What needs to be done: Check each line of the entries for "column" and report the ones that have it.

Extracted information:
※ ※ ※
(** The explicit escalation phrases of shouldEscalate. *)
Definition escalationPhrases : list jsstring :=
  [js "transferir"; js "conectar con"; js "hablar con un agente";
   js "necesita asistencia especializada"; js "transfer"; js "connect with";
   js "speak to an agent"; js "needs specialized assistance"].

(** [allowedActions.includes(x)] once the column is parsed: an array
    compares its elements, a string searches a substring, a null column is
    the empty array; on any other document the call throws a TypeError. *)
Definition allowedOf (column : option Json.t) : option (jsstring -> bool) :=
  match column with
  | None => Some (fun _ => false)
  | Some (Json.JArr items) =>
      Some (fun x => existsb (fun item => match item with
                                          | Json.JStr s => eqb s x
                                          | _ => false
                                          end) items)
  | Some (Json.JStr s) => Some (fun x => includes s x)
  | Some _ => None
  end.

Section WithHost.
Variable toLowerCase : jsstring -> jsstring.
(** Helpers that only fill in parameters through regular expressions of
    their own; their matching is left to the host. *)
Variable extractLinkTitle : jsstring -> jsstring -> jsstring.
Variable extractTimeProposals : jsstring -> list jsstring.
Variable extractEscalationReason : jsstring -> jsstring.
Variable extractProductQuery : jsstring -> option jsstring.

(** decision-maker: detectIntent. *)
Definition detectIntent (response : jsstring) : list jsstring :=
  let lowerResponse := toLowerCase response in
  flat_map (fun entry =>
              if existsb (fun pattern => includes lowerResponse pattern) (snd entry)
              then [fst entry] else [])
           intentPatterns.

(** decision-maker: detectDocumentType. *)
Definition detectDocumentType (response : jsstring) : jsstring :=
  if includes (toLowerCase response) (js "pdf") then js "pdf"
  else if includes (toLowerCase response) (js "contrato") then js "contract"
  else if includes (toLowerCase response) (js "factura") then js "invoice"
  else if includes (toLowerCase response) (js "recibo") then js "receipt"
  else js "document".

(** decision-maker: shouldEscalate. *)
Definition shouldEscalate (response : jsstring) (context : ContactContext) : bool :=
  let lowerResponse := toLowerCase response in
  if existsb (fun phrase => includes lowerResponse phrase) escalationPhrases
  then true
  else if arrayIncludes (contactTags context) (js "vip")
          && (100000 <? contactLifetimeValue context)
  then true
  else false.

(** decision-maker: extractTags. *)
Definition extractTags (response : jsstring) (context : ContactContext)
  : list jsstring :=
  let newTags :=
    (if includes (toLowerCase response) (js "interesado")
        || includes (toLowerCase response) (js "interested")
     then [js "interested"] else [])
    ++
    (if includes (toLowerCase response) (js "cotizaci" ++ [243%N] ++ js "n")
        || includes (toLowerCase response) (js "quote")
     then [js "quote-requested"] else []) in
  filter (fun tag => negb (arrayIncludes (contactTags context) tag)) newTags.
※ ※ ※
Task output:
(** [allowedActions.includes(x)] once the column is parsed: an array
    compares its elements, a string searches a substring, a null column is
Definition allowedOf (column : option Json.t) : option (jsstring -> bool) :=
  match column with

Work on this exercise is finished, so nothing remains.